Personally, I'd would say another advantage is sdk. IMO ESP-IDF is up there with Silabs and nRF in the top tier of dev experience. Then STM/TI etc and Microchip a very distant last.
The ESP32 isn't ideal for basic battery stuff that needs to be awake all the time, or size constrained stuff - that's where nRF and BLE shines (or Silabs/Cypress).
However, in deep sleep you can get 10uA< which is decent assuming you wake up rarely, do a bit of WiFi work and go back to sleep.
For the right job (powered stuff that needs BLE, WiFi or ethernet, maybe hosting a local webserver for config and/or mqtt) the ESP32 is an absolute bargain compared to alternatives and a pleasure to work with to boot. The modules also typically have lots of flash onboard, ideal for embedding web UIs.
> nRF5340 uses 5mA _WHEN TRANSMITTING ON ITS RADIO_.
I mean that is bluetooth radio, so its cheating just a little :)
No, I get your point. the ESP stuff I do spends most of its time in deepsleep, so yeah the 15ma is not great, but its not _that_ much of an issue because I can just wake up less often. Not having to use C is even better though.
10 year previous me would be screaming at my attitude. I remember when the pyboard came out and I was very much "pfftt, amateurs. 35mA to do nothing very fast"
However having lots of connectivity really makes up for the not great consumption. I don't have to slap on an RF solution, or like I did 12 years ago, use a horrific ethernet->rs232 bridge.

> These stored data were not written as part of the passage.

Lemma cdof_fn_stacked t ls (qblk : nat -> list R) (mblk : nat -> list Motion) :
  is_free t = false -> (1 <= int t)%nat ->
  (forall l, In l ls -> length (qblk l) = int t) ->
  (forall l, In l ls -> length (mblk l) = int t) ->
  Dynamics.cdof_fn t (flat_map qblk ls) (flat_map mblk ls) =
  flat_map
    (fun l =>
       map (fun a =>
              do_motion
                (inv (fold_left do_transform
                        (firstn a (Arr.map2 Spec.axis_transform (mblk l) (qblk l)))
                        Transform_.zero))
                (nth a (mblk l) Motion_.zero))
           (seq 0 (int t)))
    ls.
Proof.
  intros Hf Hw Hq Hm. unfold Dynamics.cdof_fn. rewrite Hf. cbv zeta.
  rewrite (flat_map_length_const mblk ls (int t)) by auto.
  rewrite Nat.div_mul by lia.
  change (fun (m : Motion) (qk : R) =>
            mkTransform (V3.mul (vel m) qk) (Dynamics.rot_fn (ang m) qk))
    with Spec.axis_transform.
  rewrite map2_flat_map by (intros l Hl; rewrite Hq, Hm; auto).
  rewrite (reshape_blocks _ ls (int t))
    by (intros l Hl; rewrite map2_length, Hq, Hm by auto; lia).
  rewrite (reshape_blocks mblk ls (int t)) by auto.
  rewrite (cdof_loop_spec _ mblk ls (int t))
    by (auto; intros l Hl; rewrite map2_length, Hq, Hm by auto; lia).
  apply (column_stack_maps Motion_.zero
           (fun a l =>
              do_motion
                (inv (fold_left do_transform
                        (firstn a (Arr.map2 Spec.axis_transform (mblk l) (qblk l)))
                        Transform_.zero))
                (nth a (mblk l) Motion_.zero))).
Qed.

Variable q : list R.
Hypothesis Hshaped : shaped sys = true.
Hypothesis Hq : length q = num_q sys.

(** The local subspace of axis [a] of a stacked joint: the row of
    [sys.dof.motion] seen through the inverse of the transform that the axes
    before it make at the coordinates [q]. *)
Lemma cdof_local_entry_stacked l a :
  (l < num_links sys)%nat -> is_free (typ sys l) = false ->
  (a < int (typ sys l))%nat ->
  nth (offset sys D l + a) (Dynamics.cdof_local sys q) Motion_.zero =
  do_motion (inv (Spec.joint_prefix sys q l a))
            (motion (dof_at sys (offset sys D l + a))).
Proof.
  intros Hl Hf Ha.
  pose proof (shaped_dof sys Hshaped) as Hdof.
  pose proof (supported_stacked _ (shaped_supported sys Hshaped l Hl) Hf) as Hw.
  set (t := typ sys l) in *.
  assert (HwD : width D t = int t) by (cbn [width]; now rewrite Hf).
  assert (HwQ : width Q t = int t) by (cbn [width]; now rewrite Hf).
  pose proof (offset_fits sys D l Hl) as HfitD. fold (num_dofs sys) in HfitD.
  pose proof (offset_fits sys Q l Hl) as HfitQ. fold (num_q sys) in HfitQ.
  fold t in HfitD, HfitQ.
  rewrite <- (slice_nth _ (width D t)) by lia.
  unfold Dynamics.cdof_local.
  rewrite link_types_slice; auto.
  2:{ intros t'. apply cdof_fn_length. apply gather_length_type.
      now rewrite length_map. }
  fold t. unfold gather.
  rewrite (flat_map_ext_in
             (fun k => Arr.slice (offset sys Q k) (width Q (typ sys k)) q)
             (fun k => Arr.slice (offset sys Q k) (width Q t) q))
    by (intros k Hk; now rewrite (links_of_type_typ sys t k Hk)).
  rewrite (flat_map_ext_in
             (fun k => Arr.slice (offset sys D k) (width D (typ sys k))
                                 (map motion (dof sys)))
             (fun k => Arr.slice (offset sys D k) (width D t) (map motion (dof sys))))
    by (intros k Hk; now rewrite (links_of_type_typ sys t k Hk)).
  assert (Hblk : forall X (xs : list X) kd k,
             length xs = offset sys kd (num_links sys) -> width kd t = int t ->
             In k (links_of_type sys t) ->
             length (Arr.slice (offset sys kd k) (width kd t) xs) = int t).
  { intros X xs kd k Hxs Hkd Hk. rewrite <- Hkd.
    rewrite <- (links_of_type_typ sys t k Hk).
    apply gather_slice_length; auto. eapply links_of_type_lt; eauto. }
  rewrite cdof_fn_stacked; auto; try lia;
    try (intros k Hk; apply Hblk; auto; now rewrite length_map).
  destruct (filter_rank_nth (fun k => Ascii.eqb (typ sys k) t)
              (num_links sys) l O) as [Hr Hn]; [lia | apply Ascii.eqb_refl |].
  cbv zeta in Hr, Hn.
  unfold type_rank. fold t. rewrite HwD.
  rewrite (slice_uniform _ _ _ _ O);
    [ | intros k Hk; now rewrite length_map, length_seq | exact Hr ].
  unfold links_of_type. rewrite Hn.
  rewrite (nth_map_in _ _ _ Motion_.zero O) by (now rewrite length_seq).
  rewrite seq_nth by exact Ha. cbn [Nat.add].
  rewrite slice_nth by lia.
  rewrite (map_nth motion (dof sys) no_dof). fold (dof_at sys (offset sys D l + a)).
  f_equal. f_equal. unfold Spec.joint_prefix. f_equal.
  rewrite HwQ.
  rewrite (map2_slices _ _ _ _ _ _ Motion_.zero 0)
    by (rewrite ?length_map; lia).
  rewrite firstn_map, firstn_seq_le by lia.
  apply map_ext. intros k.
  now rewrite (map_nth motion (dof sys) no_dof).
Qed.

End StackedJoints.

(** ** The force on the root *)

Ltac force_eq :=
  repeat match goal with
         | f : Force |- _ => destruct f
         | v : Vec3 |- _ => destruct v
         end;
  unfold Force_.add, Force_.zero, V3.add, V3.zero in *; simpl in *;
  repeat match goal with
         | H : mkForce _ _ = mkForce _ _ |- _ => injection H as ? ?
         | H : mkVec3 _ _ _ = mkVec3 _ _ _ |- _ => injection H as ? ? ?
         end;
  repeat match goal with
         | |- mkForce _ _ = mkForce _ _ => f_equal
         | |- mkVec3 _ _ _ = mkVec3 _ _ _ => f_equal
         end;
  try lra.

Section ForceSums.

Lemma force_add_assoc a b c :
  Force_.add (Force_.add a b) c = Force_.add a (Force_.add b c).
Proof. force_eq. Qed.

Lemma force_add_swap a b c d :
  Force_.add (Force_.add a b) (Force_.add c d) =
  Force_.add (Force_.add a c) (Force_.add b d).
Proof. force_eq. Qed.

Lemma force_add_cancel a b r : Force_.add a r = Force_.add b r -> a = b.
Proof. intros H. force_eq. Qed.

Lemma force_add_zero_l f : Force_.add Force_.zero f = f.
Proof. force_eq. Qed.

Lemma force_add_zero_right f : Force_.add f Force_.zero = f.
Proof. force_eq. Qed.

Lemma fsum_ext n f g :
  (forall k, (k < n)%nat -> f k = g k) -> Spec.fsum n f = Spec.fsum n g.
Proof.
  induction n as [|n IH]; intros E; simpl; auto.
  rewrite IH, E by (auto; intros; apply E; lia). reflexivity.
Qed.

Lemma fsum_zero n : Spec.fsum n (fun _ => Force_.zero) = Force_.zero.
Proof. induction n as [|n IH]; simpl; auto. rewrite IH. apply force_add_zero_l. Qed.

Lemma fsum_add n f g :
  Spec.fsum n (fun k => Force_.add (f k) (g k)) =
  Force_.add (Spec.fsum n f) (Spec.fsum n g).
Proof.
  induction n as [|n IH]; simpl.
  - symmetry. apply force_add_zero_l.
  - rewrite IH. apply force_add_swap.
Qed.

Lemma fsum_exchange n m (g : nat -> nat -> Force) :
  Spec.fsum n (fun l => Spec.fsum m (fun c => g l c)) =
  Spec.fsum m (fun c => Spec.fsum n (fun l => g l c)).
Proof.
  induction n as [|n IH]; simpl.
  - symmetry. apply fsum_zero.
  - now rewrite IH, <- fsum_add.
Qed.

(** A sum over the members of a range that pass a test. *)
Lemma fold_filter_fsum (P : nat -> bool) (F : nat -> Force) n :
  fold_left Force_.add (map F (filter P (seq 0 n))) Force_.zero =
  Spec.fsum n (fun c => if P c then F c else Force_.zero).
Proof.
  induction n as [|n IH]; [reflexivity|].
  rewrite seq_S, filter_app, map_app, fold_left_app, IH.
  cbn [Nat.add filter Spec.fsum].
  destruct (P n); cbn [map fold_left]; auto.
  symmetry. apply force_add_zero_right.
Qed.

However if I need online low power consumption, I'll need to use STM32, and cry at how bad the documentation is(or was, I've not tried to use it for years).
The Cortex M23 and Cortex M33 chips seem to be the lowest power I can find.
That's Microchip's SAM L10/L11, STM32U5, and the Nordic Semiconductor chip I mentioned earlier. Probably a few more out there (ARM sells their core to many different companies after all).
Well, it's shit if you want something battery-powered (at least "needs a lot of work" to get good standby") but for everything else, comparing to what it can do and how much it costs, it's fine.
I was about to go off on a rant about how power hungry the ESP32 is. But having a look its not as bad as I remembered (or perhaps I was thinking about the 8266)
https://diyi0t.com/reduce-the-esp32-power-consumption/
depending on the board you can get it to as low as 15ma in "normal" use(light sleep microprocessor only, modems off). But when the wifi is on it chows down powers.